The GOP has been granted a second chance after the November 2014 elections. If we want to lose our majorities again and help elect Hillary Clinton or whoever the Democrats decide to crown in 2016, the quickest way for us to do that is to spend like drunken sailors like we did last time we controlled both houses of Congress and get nothing else done.


What should we be doing? Tax reform. Border Security. Defeating ISIS. Lower the corporate tax rate. Regulatory reform both for small business and to make it easier for businesses to access capital. Dodd Frank Reform. Open up American energy and pass energy bills under the guise of jobs bills. Crack down on the IRS and the NSA. Repeal sections of the Patriot act. Defund the DOJ. The opportunities to fix this Country are endless and for once Congress can look like heroes to the public.

What should we not be doing? NOTHING for fear that the President will veto. Let him and when he does make sure every Communications staffer on the Hill pushes the veto to every media outlet large or small. I would love to see a wall on the new Majority Leader McConnell’s wall which is covered in all of the legislation that the President vetoed. Let Obama veto most of them, then he will be the Do Nothing President. Hillary will inherit his obstructionism and the GOP will have something to demonstrate they were adults in office and deserve to stay in the majority.

Just as dangerous however is divisive rhetoric within our own Party. Right now the Democrats realize their charade is up however and they realize the only way they can win is by running a campaign based on emotions and facts and make sure the GOP is divided. Comments from the newly announced director of the NRSC Ward Baker were an example of the mindless aspersions that Washingtonians feel the need to cast in the direction of tea party and constitutional conservatives: "We said we were going to be the Nick Saban of recruiting, we were going to recruit the best candidates, put them in the right position. We decided we couldn't be Akin-ed anymore. No more witches, no more gaffes.” These need to be erased from any conversations happening both internally and in the public eye.
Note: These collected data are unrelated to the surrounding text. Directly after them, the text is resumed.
(** A run of X18: the eighth frame with both arms down asks for the reset
    cue. *)
Lemma reset_cue_needs_run_of_down_frames_witness :
  LiveFeedback.phase fb_waiting = "waitDown"%string /\
  LiveFeedback._downCounter
    (fst (LiveFeedback.provideShoulderAbductionFeedback no_atan2 no_PI fb_waiting
            (Some arms_down) 1000)) = 8%nat.
Proof.
  assert (Hph : LiveFeedback.phase fb_waiting = "waitDown"%string) by reflexivity.
  split; [exact Hph|].
  pose proof (reset_cue_needs_run_of_down_frames no_atan2 no_PI fb_waiting
                (Some arms_down) 1000 Hph) as H.
  cbv zeta in H. destruct H as (_ & _ & H).
  assert (Hr : exists lw rw,
             reaches_height no_atan2 no_PI (Some arms_down) = Some (lw, rw) /\
             down_enough fb_waiting lw && down_enough fb_waiting rw = true).
  { eexists. eexists. split; vm_compute; reflexivity. }
  destruct Hr as (lw & rw & Hr & Hd). rewrite Hr, Hd in H.
  destruct H as (H & _). exact H.
Defined.

(** ** What the classifiers may do *)

Lemma showFeedback_settings (fb : LiveFeedback.t) (msg ty : string) (now : Qc) :
  settings (LiveFeedback.showFeedback fb msg ty now) = settings fb /\
  counters (LiveFeedback.showFeedback fb msg ty now) = counters fb.
Proof.
  unfold LiveFeedback.showFeedback.
  destruct (LiveFeedback.feedbackElement fb); [|split; reflexivity].
  destruct (String.eqb msg ""); [split; reflexivity|].
  destruct (Qclt_bool _ _); split; reflexivity.
Qed.

Lemma mild_say (fb fb1 : LiveFeedback.t) (msg ty : string) (now : Qc) :
  settings fb1 = settings fb -> severity ty = true ->
  mild fb (LiveFeedback.say fb1 msg ty now).
Proof.
  intros H Hty. unfold mild, LiveFeedback.say. cbn [fst snd].
  destruct (showFeedback_settings fb1 msg ty now) as (A & _).
  split; [congruence | exact Hty].
Qed.

Lemma mild_say_reset (fb : LiveFeedback.t) (msg ty : string) (now : Qc) :
  severity ty = true ->
  mild fb (let '(fb1, c) := LiveFeedback.say fb msg ty now in
           (LiveFeedback.set_upCounter 0 fb1, c)).
Proof.
  intros Hty. unfold mild, LiveFeedback.say. cbn [fst snd].
  destruct (showFeedback_settings fb msg ty now) as (A & _).
  split; [|exact Hty].
  change (settings (LiveFeedback.set_upCounter 0
                      (LiveFeedback.showFeedback fb msg ty now)))
    with (settings (LiveFeedback.showFeedback fb msg ty now)).
  exact A.
Qed.

Lemma mild_none (fb fb1 : LiveFeedback.t) :
  settings fb1 = settings fb -> mild fb (fb1, None).
Proof. intros H. split; [exact H | exact I]. Qed.

Lemma tame_say (fb : LiveFeedback.t) (msg ty : string) (now : Qc) :
  severity ty = true -> tame fb (LiveFeedback.say fb msg ty now).
Proof.
  intros Hty. unfold tame, LiveFeedback.say. cbn [fst snd].
  destruct (showFeedback_settings fb msg ty now) as (A & B).
  split; [exact A|]. split; [exact B | exact Hty].
Qed.

Lemma tame_none (fb : LiveFeedback.t) : tame fb (fb, None).
Proof. repeat split. Qed.

Lemma tame_mild (fb : LiveFeedback.t) r : tame fb r -> mild fb r.
Proof.
  intros (A & _ & C). split; [exact A|]. destruct (snd r); [exact C | exact I].
Qed.

Ltac branches :=
  repeat match goal with
  | |- context [if ?c then _ else _] => destruct c
  | |- context [match ?v with Some _ => _ | None => _ end] => destruct v
  end.

Lemma shoulderAbduction_mild (atan2 : Qc -> Qc -> Qc) (PI : Qc)
    (fb : LiveFeedback.t) lms now :
  mild fb (LiveFeedback.provideShoulderAbductionFeedback atan2 PI fb lms now).
Proof.
  unfold LiveFeedback.provideShoulderAbductionFeedback, LiveFeedback.height_checks,
    LiveFeedback.waitDown_branch, LiveFeedback.up_branch.
  cbv zeta. branches;
    first [ apply mild_say; reflexivity
          | apply mild_say_reset; reflexivity
          | apply mild_none; reflexivity ].
Qed.

Lemma overheadPress_tame (atan2 : Qc -> Qc -> Qc) (PI : Qc)
    (fb : LiveFeedback.t) lms now :
  tame fb (LiveFeedback.provideOverheadPressFeedback atan2 PI fb lms now).
Proof.
  unfold LiveFeedback.provideOverheadPressFeedback. cbv zeta.
  branches; first [apply tame_say; reflexivity | apply tame_none].
Qed.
Truth is, the 2014 election cycle has taught us within the GOP that neither the establishment nor the grassroots are strong enough to be on their own. Neither side can declare a total victory as both groups won and lost different races. Together as a team we won and beat the Democrats.

Maybe it’s naïve. Maybe it’s innocent. But in 2015, Republicans have a chance to buck the trends of their abysmal past performance. If we continue the unity, respect the various viewpoints within our Party and work together, we can reclaim the White House in 2016 and establish a long-term majority dedicated to reducing the size of government.